Major Project: Script Draft 3

As we now have a new idea for our major project, a new script draft needs to be produced.

SCRIPT DRAFT 3



This new script draft still contains some elements from the original 'Stick Up' idea. These elements include some dialogue, the 'apples' plot twist. Most other elements have changed.

The new idea breaks down as follows:
- Clive meets Bobbie at the location. She has clearly been waiting a while for him.
- The two argue about Clive being late.
- Bobbie realises that Clive has forgotten to bring the guns.
- Clive finds their children toy guns in his bag, along with a pair of tights and some head torches he had purchased for the heist.
- Bobbie questions if the location is correct. Clive assures her that it is.
- After another short argument, the two enter the building and find it empty.
- The two split up, and Bobbie runs into and then attacks a security guard.
- Clive finds out what happened and thinks they should get help for the guard, but Bobbie convinces him not too.
- Bobbie discovers that the storeroom is full of apples, instead of expensive goods. It becomes clear that Clive misunderstood what she meant when she said she wanted to rob an apple warehouse.
- As Bobbie is leaving the building, she discovers a picture of herself and Clive on a desk in the office. It becomes clear to her that Clive actually works at this warehouse.
- Clive defends himself, before discovering a letter on his desk that offers him a promotion.
- The two decide to leave, believing that because of this promotion, their problems are solved.
- Whilst back in the car, the two discuss the event, before realising they'd forgotten about the security guard.
- The security guard confronts the two in the car park, and the film ends.

This new cliffhanger ending is something we decided to add because the film is quite short, and we felt a cliffhanger ending would work well, and keep the audience wanting more. It allows the audience to come up with their own ending based on what they've seen and heard.

We also decided to add an additional character to this new plot so that our main characters had an antagonist. The security guard acts as a challenge to overcome. He is quickly knocked out, and so the two beleive they've overcome the challenge, but they forget about him, and he comes back to become a challenge again at the end. This element is something that was missing from the original idea and script drafts. It's an important part of any story.

In this draft Bobbie and Clive clearly have a troubled relationship. They argue constantly, and Bobbie subtly blames Clive for their money troubles. They're a middle-aged married couple with children, so they have a lot of responsibilities, and they've decided this is their last option. Clive keeps a secret from Bobbie by setting the heist up to fail, but it doesn't go to plan because a security guard turns up, and Bobbie discovers the truth. Decisions about the two characters are based mostly on being able to still use dialogue from the original drafts, but this will change.

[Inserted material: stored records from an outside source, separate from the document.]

(* ===== verification/FsEnd.v ===== *)
(** * The loops of fs.c and sysfile.c end

    A loop whose length the code does not bound by a constant runs on fuel, and
    ends in a fault of its own when the fuel runs out.  [ends m]: no run of [m],
    from whatever state, ends in such a fault.  Here that is shown for every
    function of fs.c and the operations of sysfile.c on names, in every state,
    so also with a file system that is damaged or malicious. *)

From Stdlib Require Import ZArith Lia.
From stdpp Require Import base numbers strings gmap list.
From S2P Require Import Prelude.
From S2P Require Import Machine.
From S2P Require Import FState.
From S2P Require Import Blocks.
From S2P Require Import Bio.
From S2P Require Import Log.
From S2P Require Import Fs.
From S2P Require Import FsPath.
From S2P Require Import Sysfile.
From S2P Require Import Frames.

Local Open Scope string_scope.
Local Open Scope list_scope.
Local Open Scope Z_scope.

(** The faults that stand for a loop that goes on. *)
Definition fuel_faults : list string :=
  ["readi: fuel"; "writei: fuel"; "dirlookup: fuel"; "dirlink: fuel"; "namex: fuel"; "isdirempty: fuel"].

Definition ends_at {S A} (m : M S A) (s : S) : Prop := forall why, m s = Fault why -> why ∉ fuel_faults.
Definition ends {S A} (m : M S A) : Prop := forall s, ends_at m s.

Create HintDb ends.

Section ends.
Context {S : Type}.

The characters need to be developed more, at this moment in time I still don't really know who they are.

At this moment in time I believe there are many of elements in the script that need changing. A lot of it is still the same as the other original idea, and this means it's not really consistent as a story. Some of the dialogue seems a bit out of character. I also feel their isn't much character development.

Overall as a first draft for this new idea I think it is a good starting point. We will get feedback and start working on the fourth draft.